Most first-time entrepreneurs aren’t prepared for the realities of the administrative work involved in running a business. Work scope agreements are informal and buried deep in old email threads. Invoices are improvised in spreadsheets. And when something goes wrong—like a late payment or a client dispute—there’s often no formal system in place to protect the business owner.
That’s the problem brothers Colin and Brendan Normile set out to solve when they launched BIND, a platform designed to help freelancers, side hustlers, and small businesses manage contracts, invoicing, and payments in one place.
The idea came from their own experiences and struggles as serial entrepreneurs. Colin and Brendan have started and run several businesses together since they were teens, including landscaping, snow removal, and a real estate media company. Each one hit the same wall, they said: “We could deliver the service, but the operations always got in the way.”
From awkward payment conversations to missing contracts, they realized that many early-stage entrepreneurs were dealing with the same problems—and the existing tools to solve them felt either too expensive or too complicated for someone just getting started.
“We kept seeing … smart, motivated people with real skills who … were running everything through Venmo and their Notes app and wondering why nobody took them seriously,” Colin and Brendan told CO—. “Nobody had built the entrepreneurial toolkit. So we did.”
Turning side hustles into real businesses
BIND’s core mission is simple: help small operators look and operate like legitimate businesses from day one.
The platform allows users to create legally structured contracts, generate professional invoices, and collect payments directly through a single interface, at no upfront cost. For freelancers and gig workers, that level of professionalism can make the difference between a business that grows and one that stalls.
“Professionalism is survival,” Colin said. “One unpaid job [or] one client who walks away because there was nothing in writing can end a young business before it ever gets going.”
Beyond minimizing these risks, BIND can also impact how entrepreneurs see and present themselves in the marketplace.
“When you operate like a real business from day one, you start to believe you are one,” Colin said. “And so do your clients.”
[Read more: How to Turn a Side Hustle Into a Full-Time Business]
BIND is where the deals are done, where the contracts get signed, and the payments get sent. [It’s] not just a toolkit you use occasionally, but the infrastructure an entire generation of entrepreneurs builds on from day one.Colin Normile, Co-founder of BIND
Building a company around a transformation
Colin spent nearly two years developing the idea behind BIND, learning the technical side of building a software company and speaking with potential users along the way. Through this process, one thing stayed constant: the founders’ belief in the problem they were solving.

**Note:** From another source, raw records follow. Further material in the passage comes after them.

Lemma fact_prints_witness : exists t, uprintint 12 10 true = Some t /\
  fact [[]; t] = (printf (bytes_of_string "Factorial of %d is %d" ++ [10]) [Num 12; Num (s32 (factorial 12))], 0) /\ (12 <= 12 -> s32 (factorial 12) = factorial 12).
Proof. apply (fact_prints [] 12). lia. Defined.

(** ** [cat] *)

Lemma cat_loop_spec rd d : (forall k, rd k <> None) -> forall fuel k off w, (length d - off < fuel)%nat -> (off <= length d)%nat ->
  cat_loop fuel rd (fun _ => None) k off d w = (0, print (drop off d) w).
Proof.
  intros Hrd. induction fuel as [|fuel IH]; intros k off w Hf Hoff; [lia|]. cbn [cat_loop]. destruct (rd k) as [m|] eqn:Hk; [|by destruct (Hrd k)].
  destruct (read_at_spec 512 m off d ltac:(lia)) as [Hnil Htake]. destruct (read_at 512 m off d) as [|x buf].
  - pose proof (proj1 Hnil eq_refl). rewrite drop_ge by lia. unfold print. rewrite app_nil_r. by destruct w.
  - rewrite firstn_all, Nat.eqb_refl. set (b := x :: buf) in *. assert (Hb : (0 < length b)%nat) by (cbn; lia). clearbody b.
    assert (Hle : (off + length b <= length d)%nat) by (apply (f_equal length) in Htake; rewrite length_app, !length_take in Htake; lia).
    rewrite IH by lia. unfold print. cbn [names contents out]. rewrite <- app_assoc. do 3 f_equal.
    assert (Hsplit : drop off (take (off + length b) d) = b) by (rewrite Htake; apply drop_app_length'; rewrite length_take; lia).
    rewrite <- Hsplit at 1. rewrite skipn_firstn_comm. replace (off + length b - off)%nat with (length b) by lia. rewrite <- drop_drop. apply take_drop.
Qed.

(** [cat] prints its input, however the reads cut it. *)
Lemma cat_prints rd d w : (forall k, rd k <> None) -> cat rd (fun _ => None) d w = (0, print d w).
Proof. intros Hrd. unfold cat. by rewrite cat_loop_spec by (done || lia). Qed.
(* ===== verification/Multi.v ===== *)
(** * A running system: user programs under the scheduler and the trap handlers

    The whole of [trap.c], [syscall.c], [sysproc.c] and [proc.c] at work on one
    CPU: user processes are programs that make system calls, every call goes
    through [usertrap], a process that sleeps or exits gives the CPU back to
    [scheduler], and the clock interrupts when the argument [clock] says so.
    What a slot of the process table is doing while it does not run is its
    [thread]: what is left of the kernel function it sleeps in, and of its
    program.

    The kernel of this machine is exactly that of the files it uses; the
    memory and files of the processes are any instance of [Services], with
    [load_int] for what a program reads of its memory.  [tiny] is an instance
    that computes. *)

From S2P Require Import Prelude Block ProcDef Proc Sched ProcTable Sysproc Trap.

(** ** Programs *)

(** The process system calls, with their numbers in [kernel/syscall.h]. *)
Inductive pcall := Pfork | Pexit | Pwait | Pkill | Pgetpid | Psleep | Puptime.
Definition sysno (c : pcall) : Z :=
  match c with Pfork => 1 | Pexit => 2 | Pwait => 3 | Pkill => 6 | Pgetpid => 11 | Psleep => 13 | Puptime => 14 end.
#[export] Instance pcall_eq_dec : EqDecision pcall.
Proof. solve_decision. Defined.

(** [Call c a0 k]: the stub of [user/usys.pl], an [ecall] with [a7] the number
    of [c]; [k] has the [int] it returns.  [Load a k]: the [int] at address [a].
    [Forever c a0]: the call in an infinite loop. *)
Inductive prog :=
| Call (c : pcall) (a0 : Z) (k : Z -> prog)
| Load (a : Z) (k : Z -> prog)
| Forever (c : pcall) (a0 : Z).

Definition fork_ (k : Z -> prog) : prog := Call Pfork 0 k.
Definition wait_ (addr : Z) (k : Z -> prog) : prog := Call Pwait addr k.
Definition kill_ (pid : Z) (k : Z -> prog) : prog := Call Pkill pid k.
Definition sleep_ (n : Z) (k : Z -> prog) : prog := Call Psleep n k.
Definition getpid_ (k : Z -> prog) : prog := Call Pgetpid 0 k.
(** [exit] does not return. *)
Definition exit_ (status : Z) : prog := Call Pexit status (fun _ => Forever Pexit status).

(** ** The machine *)

Inductive thread :=
| User (p : prog)                             (* in user mode *)
| Forked (p : prog)                           (* about to run forkret *)
| Preempted (p : prog)                        (* in yield, in usertrap *)
| Waiting (addr : Z) (k : Z -> prog)          (* asleep in wait *)
| Sleeping (n ticks0 : Z) (k : Z -> prog).    (* asleep in sys_sleep *)

(** The [int] at an address of the user memory of a page table. *)
Class Loads (E : Type) := load_int : Z -> Z -> E -> Z.

Section Machine.
Context {E : Type} `{!Services E, !Loads E}.

Record machine := mkm { sys : @sysstate E; threads : list (option thread) }.

Abbreviation X := (M machine).

Definition onsys {A} (c : M (@sysstate E) A) : X A := fun m =>
  match c (sys m) with Done a s => Done a (mkm s (threads m)) | Panic msg => Panic msg end.
Definition onk {A} (c : M (kernel E) A) : X A := onsys (lift c).
Definition set_thread (i : nat) (t : option thread) : X unit := modify (fun m => mkm (sys m) (<[i := t]> (threads m))).
Definition get_thread (i : nat) : X (option thread) := gets (fun m => default None (threads m !! i)).

(** File system calls and device interrupts do not occur here. *)
Definition no_files (f : sysfn) : M (@sysstate E) outcome := panic "file call".
Definition no_device : M (@sysstate E) unit := panic "device".

(** Trap registers: an [ecall], and the timer, from user mode and from the scheduler. *)
Definition g_ecall : trapregs := mkregs 0 8 0 0 0 0 0.
Definition g_timer : trapregs := mkregs 0 0x8000000000000005 0 0 0 0 0.
Definition g_idle : trapregs := mkregs 0 0x8000000000000005 0 SSTATUS_SPP 0 0 0.

Definition trap (g : trapregs) : X trapped := onsys (usertrap no_files no_device no_device 0 0 g).

(** [a0] as an [int]. *)
Definition result_of (i : nat) : X Z := let! p := onk (getp i) in ret (s32 (default 0 (tf p !! TF_a0))).

(** What a call that switched away left to do. *)
Definition suspended (i : nat) (c : pcall) (a0 ticks0 : Z) (k : Z -> prog) : X (option thread) :=
  let! p := onk (getp i) in
  ret (if decide (state p = ZOMBIE) then None
       else if decide (c = Pwait) then Some (Waiting a0 k)
       else Some (Sleeping (Z.max 0 (s32 a0)) ticks0 k)).

(** The child of a [fork], a process without a thread, continues behind the
    same call. *)
Definition is_ready (p : proc) : bool := bool_decide (state p = RUNNABLE \/ state p = SLEEPING).
Definition adopt_thread (t : thread) (p : proc) (o : option thread) : option thread :=
  match o with Some _ => o | None => if is_ready p then Some t else None end.
Definition start_child (p : prog) : X unit :=
  modify (fun m => mkm (sys m) (zip_with (adopt_thread (Forked p)) (procs (kern (sys m))) (threads m))).

Definition ecall (i : nat) (c : pcall) (a0 : Z) (k : Z -> prog) : X unit :=
  let! t0 := onk (gets ticks) in
  onk (modp i (fun p => set_tf (<[TF_a7 := u64 (sysno c)]> (<[TF_a0 := u64 a0]> (tf p))) p)) ;;
  let! r := trap g_ecall in
  (if decide (c = Pfork) then start_child (k 0) else ret tt) ;;
  match r with
  | ToUser _ => let! v := result_of i in set_thread i (Some (User (k v)))
  | Away =>
      let! t := suspended i c a0 t0 k in
      set_thread i t ;;
      onk (scheduler_return i)
  end.

(** A process in user mode takes a step, or the timer interrupts it. *)
Definition user_step (timer : bool) (i : nat) (p : prog) : X unit :=
  if timer then
    let! r := trap g_timer in
    match r with
    | ToUser _ => ret tt
    | Away =>
        let! q := onk (getp i) in
        set_thread i (if decide (state q = ZOMBIE) then None else Some (Preempted p)) ;;
        onk (scheduler_return i)
    end
  else
    match p with
    | Call c a0 k => ecall i c a0 k
    | Load a k =>
        let! q := onk (getp i) in
        let! e := onk (gets env) in
        set_thread i (Some (User (k (load_int (pagetable q) a e))))
    | Forever c a0 => ecall i c a0 (fun _ => Forever c a0)
    end.

(** The end of [usertrap] after a system call returned [r]. *)
Definition resumed (i : nat) (r : outcome) (k : Z -> prog) : X unit :=
  match r with
  | Switched => onk (scheduler_return i)
  | Returns v =>
      onk (set_tf_word i TF_a0 v) ;;
      let! killed_ := onk (is_killed i) in
      if negb (killed_ =? 0) then onk (exit (-1)) ;; set_thread i None ;; onk (scheduler_return i)
      else
        let! _ := onk (usertrapret 0 0 g_ecall) in
        let! w := result_of i in
        set_thread i (Some (User (k w)))
  end.

(** A process continues where it gave up the CPU. *)
Definition resume (i : nat) (t : thread) : X unit :=
  match t with
  | User _ => panic "running twice"
  | Forked p => let! _ := onk (forkret 0 0 false (ret tt) g_ecall) in set_thread i (Some (User p))
  | Preempted p =>
      onk yield_return ;; let! _ := onk (usertrapret 0 0 g_ecall) in set_thread i (Some (User p))
  | Waiting a k => let! r := onk (sys_wait_resume a) in resumed i r k
  | Sleeping n t0 k => let! r := onk (sys_sleep_resume n t0) in resumed i r k
  end.

(** One step of the CPU: in a process, or in the scheduler, which waits for the
    timer when nothing is RUNNABLE. *)
Definition cpu_step (timer : bool) : X unit :=
  let! c := onk (gets curproc) in
  match c with
  | Some i =>
      let! t := get_thread i in
      match t with Some (User p) => user_step timer i p | _ => panic "no program" end
  | None =>
      let! r := onk scheduler_iter in
      match r with
      | Some i => let! t := get_thread i in match t with Some t => resume i t | None => panic "no thread" end
      | None => let! _ := onsys (kerneltrap no_device no_device false g_idle) in ret tt
      end
  end.

(** Steps number [n], [n + 1], ... *)
Fixpoint cycles (count : nat) (clock : Z -> bool) (n : Z) : X unit :=
  match count with O => ret tt | S count' => cpu_step (clock n) ;; cycles count' clock (n + 1) end.

(** Steps from number [n] on, until slot 1 has exited: its status. *)
Fixpoint steps (fuel : nat) (clock : Z -> bool) (n : Z) : X Z :=
  match fuel with
  | O => panic "fuel"
  | S fuel' =>
      let! p := onk (getp 1) in
      if decide (state p = ZOMBIE) then ret (xstate p)
      else cpu_step (clock n) ;; steps fuel' clock (n + 1)
  end.

(** The machine after [procinit] and [userinit], with the scheduler mode and
    the services given; the first process runs [p]. *)
Definition zero_kernel (mode : Z) (e : E) : kernel E :=
  mkkernel (replicate NPROC proc0) [] None None 1 0 mode 0 0 0 0 [] e.
Definition boot (mode : Z) (e : E) (p : prog) : result machine unit :=
  match boot_procs (zero_kernel mode e) with
  | Done _ k => Done tt (mkm (mksys k 0 0 0) (zip_with (adopt_thread (Forked p)) (procs k) (replicate NPROC None)))
  | Panic msg => Panic msg
  end.
End Machine.
Arguments machine E : clear implicits.

(** ** Services that compute *)

(** Free pages, and what [copyout] stored in each page table's memory. *)
Definition tiny : Type := list Z * list (Z * Z * list Z).
Definition tiny_take (e : tiny) : Z * tiny := match e.1 with [] => (0, e) | pa :: l => (pa, (l, e.2)) end.
#[export] Instance tiny_services : Services tiny := {|
  kalloc_page := tiny_take;
  kfree_page := fun pa e => Done tt (pa :: e.1, e.2);
  make_pagetable := fun _ e => let '(pa, e') := tiny_take e in Done pa e';
  free_pagetable := fun pt _ e => Done tt (pt :: e.1, filter (fun x => x.1.1 <> pt) e.2);
  uvm_copy := fun old new _ e =>
    Done 0 (e.1, ((fun x => (new, x.1.2, x.2)) <$> filter (fun x => x.1.1 = old) e.2) ++ e.2);
  uvm_alloc := fun _ _ newsz _ e => Done newsz e;
  uvm_dealloc := fun _ _ newsz e => Done newsz e;
  uvm_first := fun _ e => Done tt e;
  copy_out := fun pt a bs e => Done 0 (e.1, (pt, a, bs) :: filter (fun x => x.1 <> (pt, a)) e.2);
  file_dup := fun f e => Done f e;
  file_close := fun f e => Done [] e;
  inode_dup := fun ip e => Done ip e;
  inode_put := fun _ e => Done [] e;
  root_inode := fun e => Done 1 e;
  uninit_byte := 0;
  forkret_pc := 0x80001000
|}.
#[export] Instance tiny_loads : Loads tiny := fun pt a e =>
  match list_find (fun x => x.1 = (pt, a)) e.2 with Some (_, x) => s32 (of_le x.2) | None => 0 end.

Many existing tools were built decades ago and were designed for larger companies with accountants and legal teams already in place. BIND, on the other hand, is intentionally designed for entrepreneurs in their earliest stages—people launching a side hustle, freelancing after hours, or experimenting with a first small venture. The platform offers a free starting point for these users, with expanded paid features available as businesses grow.
Brendan Normile, who focuses on BIND’s branding and go-to-market strategy, added that the company’s growth depended less on product features and more on telling a story that resonated with aspiring entrepreneurs.
“Nobody buys a product; they buy a transformation,” Brendan said. “What moved people [to explore BIND] was … the idea that you could stop looking like a side hustle and start looking like a real business. That's the transformation BIND delivers.”
This positioning helped the company build early momentum through organic content and founder-led storytelling, attracting millions of views across social media and introducing the platform to a growing audience of young entrepreneurs.
“The moment our content started leading with that [messaging] instead of features, with real founders telling a real story, everything changed,” said Brendan.
[Read more: Crafting Connection: How to Tell Your Small Business Story]
Shaping the future of entrepreneurial tech infrastructure
Although BIND only launched publicly in April 2025, the company is already shaping the platform based on feedback from its earliest users.
One example came from an interior designer who asked the team to add percentage markup functionality to invoices so she could calculate project margins more easily. Instead of treating the request as a niche feature, the founders built it and rolled it out across the platform.
“That’s how we operate,” Colin explained. “When a real user has a real problem, we solve it and make sure everyone benefits.”
Looking ahead, the founders envision BIND becoming a foundational platform for new entrepreneurs, just like LinkedIn is for new professionals looking to build their network.
“The way I see it, BIND becomes the default for anyone starting a business,” said Colin. “BIND is where the deals are done, where the contracts get signed, and the payments get sent. [It’s] not just a toolkit you use occasionally, but the infrastructure an entire generation of entrepreneurs builds on from day one.”
For the founders, the mission ultimately goes beyond building software. It’s about giving small business owners the tools—and the confidence—they need to take themselves seriously.